Task description:
Each line from the one containing "Record PackageManager : Type" through the end of the data must be retyped exactly, and no other line.

Stored items:
--------------------
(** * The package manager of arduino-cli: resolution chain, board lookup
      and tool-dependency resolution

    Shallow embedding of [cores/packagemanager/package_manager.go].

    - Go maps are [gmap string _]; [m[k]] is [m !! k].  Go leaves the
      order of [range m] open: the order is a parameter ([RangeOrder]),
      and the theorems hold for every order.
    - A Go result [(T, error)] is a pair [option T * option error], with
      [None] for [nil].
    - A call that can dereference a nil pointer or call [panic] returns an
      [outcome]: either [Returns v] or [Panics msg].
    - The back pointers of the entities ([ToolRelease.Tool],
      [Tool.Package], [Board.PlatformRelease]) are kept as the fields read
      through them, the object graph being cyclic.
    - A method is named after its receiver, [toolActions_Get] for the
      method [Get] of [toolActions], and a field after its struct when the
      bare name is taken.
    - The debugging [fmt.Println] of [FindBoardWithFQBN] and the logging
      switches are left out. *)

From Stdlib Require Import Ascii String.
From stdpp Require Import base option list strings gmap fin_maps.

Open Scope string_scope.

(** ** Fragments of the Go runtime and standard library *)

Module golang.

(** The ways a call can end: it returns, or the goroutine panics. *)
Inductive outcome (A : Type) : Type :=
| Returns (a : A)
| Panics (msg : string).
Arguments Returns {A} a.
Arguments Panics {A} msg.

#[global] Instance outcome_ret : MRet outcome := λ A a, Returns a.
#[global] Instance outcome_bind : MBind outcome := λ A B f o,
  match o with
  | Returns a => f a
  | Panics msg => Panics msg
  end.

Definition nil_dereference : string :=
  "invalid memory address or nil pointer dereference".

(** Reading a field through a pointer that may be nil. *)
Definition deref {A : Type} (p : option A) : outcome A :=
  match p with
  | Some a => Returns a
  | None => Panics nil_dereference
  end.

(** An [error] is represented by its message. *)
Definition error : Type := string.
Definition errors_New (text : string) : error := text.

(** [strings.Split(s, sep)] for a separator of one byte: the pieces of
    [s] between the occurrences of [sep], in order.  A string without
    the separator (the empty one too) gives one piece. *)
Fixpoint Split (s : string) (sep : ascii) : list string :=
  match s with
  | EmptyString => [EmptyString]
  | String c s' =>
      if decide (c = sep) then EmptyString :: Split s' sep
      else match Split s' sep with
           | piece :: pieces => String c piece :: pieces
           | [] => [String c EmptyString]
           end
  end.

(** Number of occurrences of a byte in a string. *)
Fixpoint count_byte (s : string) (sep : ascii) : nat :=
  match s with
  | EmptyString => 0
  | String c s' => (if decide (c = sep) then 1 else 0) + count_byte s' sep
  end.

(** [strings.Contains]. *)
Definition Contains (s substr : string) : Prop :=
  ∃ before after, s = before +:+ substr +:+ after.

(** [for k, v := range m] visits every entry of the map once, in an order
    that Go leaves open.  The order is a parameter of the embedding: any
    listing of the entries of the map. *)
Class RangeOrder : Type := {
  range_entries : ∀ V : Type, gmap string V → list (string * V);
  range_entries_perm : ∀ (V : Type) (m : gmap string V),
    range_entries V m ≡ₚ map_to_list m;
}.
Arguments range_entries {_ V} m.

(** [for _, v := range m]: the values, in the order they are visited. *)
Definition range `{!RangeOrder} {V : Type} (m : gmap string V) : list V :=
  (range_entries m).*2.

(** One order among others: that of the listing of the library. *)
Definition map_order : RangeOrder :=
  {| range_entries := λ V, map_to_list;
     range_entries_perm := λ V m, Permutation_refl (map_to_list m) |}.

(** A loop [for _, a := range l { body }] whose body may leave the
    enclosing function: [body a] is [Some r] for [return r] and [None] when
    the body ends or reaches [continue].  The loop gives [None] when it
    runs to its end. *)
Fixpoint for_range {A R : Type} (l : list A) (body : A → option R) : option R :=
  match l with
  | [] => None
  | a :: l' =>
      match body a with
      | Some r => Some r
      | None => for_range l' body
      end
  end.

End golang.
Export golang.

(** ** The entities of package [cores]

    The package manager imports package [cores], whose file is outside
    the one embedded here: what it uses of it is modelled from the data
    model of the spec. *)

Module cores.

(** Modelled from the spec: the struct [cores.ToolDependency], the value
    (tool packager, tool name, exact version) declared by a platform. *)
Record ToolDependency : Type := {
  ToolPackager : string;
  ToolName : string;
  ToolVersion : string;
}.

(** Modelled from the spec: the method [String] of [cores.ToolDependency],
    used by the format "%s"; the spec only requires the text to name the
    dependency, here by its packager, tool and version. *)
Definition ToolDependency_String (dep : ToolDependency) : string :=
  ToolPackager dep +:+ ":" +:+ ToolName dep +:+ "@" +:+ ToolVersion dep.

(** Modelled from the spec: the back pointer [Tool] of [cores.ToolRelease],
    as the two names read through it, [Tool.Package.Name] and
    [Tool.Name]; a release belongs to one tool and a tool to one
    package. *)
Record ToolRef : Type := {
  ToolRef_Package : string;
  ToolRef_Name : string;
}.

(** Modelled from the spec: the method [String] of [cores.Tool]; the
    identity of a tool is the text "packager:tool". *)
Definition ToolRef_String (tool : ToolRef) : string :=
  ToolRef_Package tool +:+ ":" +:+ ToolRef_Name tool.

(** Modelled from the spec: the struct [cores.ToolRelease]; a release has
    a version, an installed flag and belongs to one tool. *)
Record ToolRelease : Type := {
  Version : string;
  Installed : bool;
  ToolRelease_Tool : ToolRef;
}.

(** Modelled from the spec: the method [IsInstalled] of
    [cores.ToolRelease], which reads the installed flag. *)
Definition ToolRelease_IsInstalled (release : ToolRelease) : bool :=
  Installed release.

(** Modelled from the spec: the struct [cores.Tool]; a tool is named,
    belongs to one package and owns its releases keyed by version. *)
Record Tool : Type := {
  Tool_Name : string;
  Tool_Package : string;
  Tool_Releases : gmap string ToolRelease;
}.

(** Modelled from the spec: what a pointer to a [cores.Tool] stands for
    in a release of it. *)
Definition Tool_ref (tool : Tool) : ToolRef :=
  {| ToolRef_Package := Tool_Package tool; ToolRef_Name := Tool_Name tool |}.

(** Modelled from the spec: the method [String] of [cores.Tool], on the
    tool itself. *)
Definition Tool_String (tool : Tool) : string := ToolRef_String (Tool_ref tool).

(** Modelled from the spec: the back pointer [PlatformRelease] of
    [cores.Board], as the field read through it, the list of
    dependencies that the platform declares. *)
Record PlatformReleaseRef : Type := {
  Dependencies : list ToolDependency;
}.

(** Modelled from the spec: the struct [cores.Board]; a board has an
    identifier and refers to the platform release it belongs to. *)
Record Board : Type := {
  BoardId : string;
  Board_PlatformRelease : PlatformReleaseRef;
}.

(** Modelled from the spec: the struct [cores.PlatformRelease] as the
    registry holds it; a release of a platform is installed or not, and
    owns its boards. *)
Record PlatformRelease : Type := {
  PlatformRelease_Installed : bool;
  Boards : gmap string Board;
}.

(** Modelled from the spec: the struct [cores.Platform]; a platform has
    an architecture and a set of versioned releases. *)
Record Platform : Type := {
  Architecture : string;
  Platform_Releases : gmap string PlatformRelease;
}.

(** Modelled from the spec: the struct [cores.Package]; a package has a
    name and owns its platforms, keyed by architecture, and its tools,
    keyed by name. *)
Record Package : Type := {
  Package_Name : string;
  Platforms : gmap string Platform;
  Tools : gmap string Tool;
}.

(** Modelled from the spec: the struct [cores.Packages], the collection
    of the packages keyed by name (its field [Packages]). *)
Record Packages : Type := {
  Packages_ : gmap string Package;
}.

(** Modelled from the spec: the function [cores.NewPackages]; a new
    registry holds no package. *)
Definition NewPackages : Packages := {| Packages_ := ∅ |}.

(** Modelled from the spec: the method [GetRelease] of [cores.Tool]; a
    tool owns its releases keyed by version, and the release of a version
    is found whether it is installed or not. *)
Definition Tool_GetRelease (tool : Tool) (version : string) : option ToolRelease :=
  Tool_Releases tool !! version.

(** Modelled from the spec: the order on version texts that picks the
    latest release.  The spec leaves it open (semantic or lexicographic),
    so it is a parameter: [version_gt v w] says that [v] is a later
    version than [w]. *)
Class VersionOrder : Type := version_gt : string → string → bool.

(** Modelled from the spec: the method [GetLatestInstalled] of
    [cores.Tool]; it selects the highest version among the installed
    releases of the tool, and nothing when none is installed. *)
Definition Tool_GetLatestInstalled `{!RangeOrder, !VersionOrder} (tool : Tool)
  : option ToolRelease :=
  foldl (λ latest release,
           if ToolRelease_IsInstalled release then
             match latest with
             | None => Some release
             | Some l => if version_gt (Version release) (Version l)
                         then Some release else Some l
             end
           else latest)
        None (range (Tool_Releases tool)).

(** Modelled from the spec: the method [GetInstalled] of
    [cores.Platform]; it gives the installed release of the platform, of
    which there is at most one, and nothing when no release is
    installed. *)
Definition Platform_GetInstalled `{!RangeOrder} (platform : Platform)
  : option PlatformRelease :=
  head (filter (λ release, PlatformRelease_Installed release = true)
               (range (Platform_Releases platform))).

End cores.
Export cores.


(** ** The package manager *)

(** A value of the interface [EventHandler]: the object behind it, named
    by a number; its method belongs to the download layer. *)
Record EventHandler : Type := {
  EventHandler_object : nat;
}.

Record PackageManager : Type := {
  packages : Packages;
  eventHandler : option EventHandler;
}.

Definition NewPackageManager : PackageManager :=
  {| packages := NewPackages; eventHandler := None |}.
--------------------
The completed task:
Record PackageManager : Type := {
  packages : Packages;
  eventHandler : option EventHandler;
}.

Definition NewPackageManager : PackageManager :=
  {| packages := NewPackages; eventHandler := None |}.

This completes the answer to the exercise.